When a company went into liquidation under John Murray’s scheme, the banks wouldn’t have first access to the money. The secured creditors wouldn’t have first access to the money, the money that was meant to be held in trust for the cubbies that would be top of the queue.

John Murray: The trust fund model that I propose will ensure that the subcontractors who carry out the work will be appropriately protected.

Stephen Long: This is formally Labor Party policy. It’s in their policy platform, but the government is equivocating on it. They haven’t given any guarantees, but a lot are pushing back because building companies are used to using that money as their cash flow and borrowing against it.

John Murray: It’s not their money, it’s the subcontractor’s money. It’s the subcontractors that have done the work. They should be paid for the work that they have done. And it is improper for builders to use other people’s money. It’s unethical, it’s improper. It’s immoral.

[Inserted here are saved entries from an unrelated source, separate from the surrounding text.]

(** A step of [updateMetaTags] that translates a key into [content]. *)
Lemma translate_into_content st name value d :
  ∃ d', I18n.translate_into st (I18n.meta_with_key name value)
          (I18n.set_content_of (I18n.meta_with_key name value)) d = Normal d'
        ∧ Forall2 (λ e e', tag e' = tag e
                           ∧ (∀ k, k ≠ "content" → attrs e' !! k = attrs e !! k)
                           ∧ text e' = text e)
                  (elements d) (elements d').
Proof.
  assert (Hrefl : ∀ l : list Element,
             Forall2 (λ e e', tag e' = tag e
                              ∧ (∀ k, k ≠ "content" → attrs e' !! k = attrs e !! k)
                              ∧ text e' = text e) l l).
  { intros l. apply Forall_Forall2_diag, Forall_forall. by intros e _. }
  unfold I18n.translate_into.
  destruct (querySelector _ d) as [found|] eqn:Hq; [|by exists d].
  apply querySelector_selected in Hq. unfold I18n.meta_with_key in Hq.
  apply andb_prop in Hq as [_ Hkey]. apply has_attr_lookup in Hkey as [key ->].
  rewrite t_translated. simpl. eexists. split; [done|].
  unfold I18n.set_content_of. rewrite elements_update_first_in.
  eapply Forall2_impl; [apply update_first_changes|].
  intros e e' [->|(_ & -> & _)]; unfold setAttribute; cbn [tag attrs text]; [done|].
  split; [done|]. split; [|done].
  intros k Hk. rewrite lowercase_content. by rewrite lookup_insert_ne.
Qed.

(** The step of [updateMetaTags] that writes the document title. *)
Lemma translate_into_title st d :
  ∃ d', I18n.translate_into st I18n.title_with_key I18n.set_document_title d = Normal d'
        ∧ Forall2 (meta_step st) (elements d) (elements d').
Proof.
  unfold I18n.translate_into.
  destruct (querySelector _ d) as [found|] eqn:Hq;
    [|exists d; split; [done|apply meta_step_refl]].
  pose proof (querySelector_selected _ _ _ Hq) as Hsel.
  unfold I18n.title_with_key in Hsel.
  apply andb_prop in Hsel as [_ Hkey]. apply has_attr_lookup in Hkey as [key Hkey].
  rewrite Hkey, t_translated. simpl. eexists. split; [done|].
  unfold I18n.set_document_title. rewrite elements_update_first_in.
  eapply Forall2_impl; [apply update_first_changes|].
  intros e e' [->|(Htitle & -> & Hfirst)]; unfold meta_step, set_textContent;
    cbn [tag attrs text].
  - split; [done|]. split; [done|]. by left.
  - split; [done|]. split; [done|]. right. split; [done|].
    intros key' Hkey'.
    assert (Hfound : List.find I18n.title_with_key (elements d) = Some e).
    { apply Hfirst.
      - intros x [Hx _]%andb_prop. exact Hx.
      - unfold I18n.title_with_key. rewrite Htitle. simpl.
        unfold has_attr. apply bool_decide_eq_true_2. rewrite Hkey'. eauto. }
    unfold querySelector in Hq. rewrite Hfound in Hq. injection Hq as <-.
    congruence.
Qed.

Lemma updateMetaTags_steps st d :
  ∃ d', I18n.updateMetaTags st d = Normal d'
        ∧ Forall2 (meta_step st) (elements d) (elements d').
Proof.
  unfold I18n.updateMetaTags.
  destruct (translate_into_title st d) as (d1 & -> & H1). simpl.
  destruct (translate_into_content st "name" "description" d1) as (d2 & -> & H2). simpl.
  destruct (translate_into_content st "property" "og:title" d2) as (d3 & -> & H3). simpl.
  destruct (translate_into_content st "property" "og:description" d3) as (d4 & -> & H4).
  simpl. eexists. split; [done|].
  assert (H5 : Forall2 (λ e e', tag e' = tag e
                           ∧ (∀ k, k ≠ "content" → attrs e' !! k = attrs e !! k)
                           ∧ text e' = text e)
                 (elements d4)
                 (elements
                    (I18n.set_content_of
                       (λ e, is_tag "meta" e && attr_is "property" "og:locale" e)
                       (if String.eqb (I18n.currentLang st) "lo" then "lo_LA" else "en_US")
                       d4))).
  { unfold I18n.set_content_of. rewrite elements_update_first_in.
    eapply Forall2_impl; [apply update_first_changes|].
    intros e e' [->|(_ & -> & _)]; unfold setAttribute; cbn [tag attrs text]; [done|].
    split; [done|]. split; [|done].
    intros k Hk. rewrite lowercase_content. by rewrite lookup_insert_ne. }
  eapply Forall2_compose; [apply meta_step_trans | | exact H5].
  eapply Forall2_compose; [apply meta_step_trans | | exact H4].
  eapply Forall2_compose; [apply meta_step_trans | | exact H3].
  eapply Forall2_compose; [apply meta_step_trans | exact H1 | exact H2].
Qed.

Lemma has_attr_setAttribute name a v e :
  has_attr name (setAttribute a v e)
  = bool_decide (lowercase a = name) || has_attr name e.
Proof.
  unfold has_attr, setAttribute. cbn [attrs].
  rewrite lookup_insert.
  destruct (bool_decide (lowercase a = name)) eqn:Hd.
  - apply bool_decide_eq_true_1 in Hd. rewrite decide_True by done. done.
  - apply bool_decide_eq_false_1 in Hd. by rewrite decide_False by done.
Qed.

Lemma rebind_tag st e : tag (rebind st e) = tag e.
Proof.
  unfold rebind. destruct (attrs e !! "data-i18n"); [|done].
  by destruct (attrs e !! "data-i18n-attr").
Qed.

Lemma rebind_target st e :
  has_attr "data-i18n-attr" (rebind st e) = has_attr "data-i18n-attr" e.
Proof.
  unfold rebind. destruct (attrs e !! "data-i18n"); [|done].
  destruct (attrs e !! "data-i18n-attr") as [a|] eqn:Ha; [|done].
  rewrite has_attr_setAttribute.
  assert (has_attr "data-i18n-attr" e = true) as ->.
  { unfold has_attr. apply bool_decide_eq_true_2. rewrite Ha. eauto. }
  apply orb_true_r.
Qed.

Lemma rebind_without_target st e :
  has_attr "data-i18n-attr" e = false →
  attrs (rebind st e) = attrs e
  ∧ ∀ key, attrs e !! "data-i18n" = Some key →
           text (rebind st e) = nullable_dom_string (translated st key).
Proof.
  unfold has_attr. intros Hno%bool_decide_eq_false_1.
  assert (Hnone : attrs e !! "data-i18n-attr" = None).
  { destruct (attrs e !! "data-i18n-attr") eqn:H; [|done]. exfalso. apply Hno. eauto. }
  unfold rebind. rewrite Hnone.
  destruct (attrs e !! "data-i18n") as [key|]; [|done].
  split; [done|]. by intros ? [= <-].
Qed.

Lemma rebind_with_target st e :
  has_attr "data-i18n-attr" e = true → text (rebind st e) = text e.
Proof.
  intros [a Ha]%has_attr_lookup. unfold rebind. rewrite Ha.
  by destruct (attrs e !! "data-i18n").
Qed.

(** The stages of [set] on one element compose to a [switch_step]. *)
Lemma switch_step_of_stages st value e eb e' :
  eb = rebind st e ∨ eb = setAttribute "lang" value (rebind st e) →
  meta_step st eb e' →
  switch_step st e e'.
Proof.
  intros Hb (Htag & Hattrs & Htext).
  assert (Hbt : tag eb = tag e).
  { destruct Hb as [->| ->]; [|unfold setAttribute; cbn [tag]]; apply rebind_tag. }
  assert (Hbx : text eb = text (rebind st e)) by (by destruct Hb as [->| ->]).
  assert (Hba : ∀ k, k ≠ "lang" → attrs eb !! k = attrs (rebind st e) !! k).
  { intros k Hk. destruct Hb as [->| ->]; [done|].
    unfold setAttribute. cbn [attrs]. rewrite lowercase_lang.
    by rewrite lookup_insert_ne. }
  assert (Hchain : ∀ k, k ≠ "lang" → k ≠ "content" →
                        attrs e' !! k = attrs (rebind st e) !! k).
  { intros k H1 H2. rewrite Hattrs, Hba; done. }
  split; [congruence|]. split.
  { unfold has_attr at 1. rewrite Hchain by done. apply rebind_target. }
  split.
  - intros Hno. destruct (rebind_without_target st e Hno) as [Ha Hx].
    split; [rewrite Hchain by done; by rewrite Ha|].
    intros key Hkey. destruct Htext as [->|(_ & Hwrite)].
    + rewrite Hbx. by apply Hx.
    + rewrite translated_not_nullish. apply Hwrite.
      rewrite Hba by done. by rewrite Ha.
  - intros Hyes Hnot. destruct Htext as [->|(Htitle & _)].
    + rewrite Hbx. by apply rebind_with_target.
    + unfold is_tag in *. congruence.
Qed.

(** Membership in a list of literals. *)
Ltac listed := repeat constructor.

Ltac not_listed :=
  let H := fresh in
  intros H; apply (bool_decide_eq_true_2 _) in H; vm_compute in H; discriminate H.

(** *** The steps of [set] that write attributes only *)

Lemma attr_step_refl names e : attr_step names e e.
Proof. by split. Qed.

Lemma attr_step_trans names e1 e2 e3 :
  attr_step names e1 e2 → attr_step names e2 e3 → attr_step names e1 e3.
Proof.
  intros (Ht & Hx & Ha) (Ht' & Hx' & Ha').
  split; [congruence|]. split; [congruence|].
  intros k Hk. rewrite Ha', Ha; done.
Qed.

Lemma attr_step_mono names names' e e' :
  (∀ k, k ∈ names → k ∈ names') → attr_step names e e' → attr_step names' e e'.
Proof.
  intros Hsub (Ht & Hx & Ha). split; [done|]. split; [done|].
  intros k Hk. apply Ha. intros Hin. apply Hk, Hsub, Hin.
Qed.

Lemma setAttribute_step name value e :
  lowercase name = name → attr_step [name] e (setAttribute name value e).
Proof.
  intros Hname. unfold attr_step, setAttribute. cbn [tag attrs text].
  split; [done|]. split; [done|].
  intros k Hk. rewrite Hname, lookup_insert_ne; [done|].
  intros <-. apply Hk. listed.
Qed.

Lemma classList_toggle_step token force e :
  attr_step ["class"] e (classList_toggle token force e).
Proof.
  unfold classList_toggle, classList_add.
  destruct (bool_decide (token ∈ classList e)), force;
    try apply attr_step_refl;
    (split; [done|]; split; [done|]); intros k Hk; cbn [attrs];
    (rewrite lookup_insert_ne; [done|]); intros <-; apply Hk; listed.
Qed.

Sam Hawley: What about the homeowners, though? The people who’ve been left high and dry halfway through a contract, halfway through a build like Rahul and Puja. What happens to them?

Stephen Long: Well, this does nothing for them. And so they’re in a bad position. They don’t know if they can continue with their dream or whether they’re going to have to sell and cut their losses.

Rahul Madan: Honestly, I don’t want to sell. This is my dream. Whatever it will take me to keep the dream alive, I will do it. But I don’t know whether I can fulfill that or not.

Sam Hawley: And what about Sendi Chen? You know, the cubbies? What about them now when there’s not a different system in place?

Stephen Long: Well, Sendi is in a terrible position. While we were with him, he went to the bank to see if he could get a business loan. And the bank looked at his records and said, well, they’re impeccable, you’ve always paid bills on time. But we noticed that most of your work was with Porter Davis. So how can we give you a loan? And he came out very, very upset, walked round the corner, took us to his home, and told us he was now looking like he was going to have to sell his house to pay his bills and keep his business going.

Sendi Chen: I don’t I just don’t want to think about it. It’s just horrible. It’s horrible.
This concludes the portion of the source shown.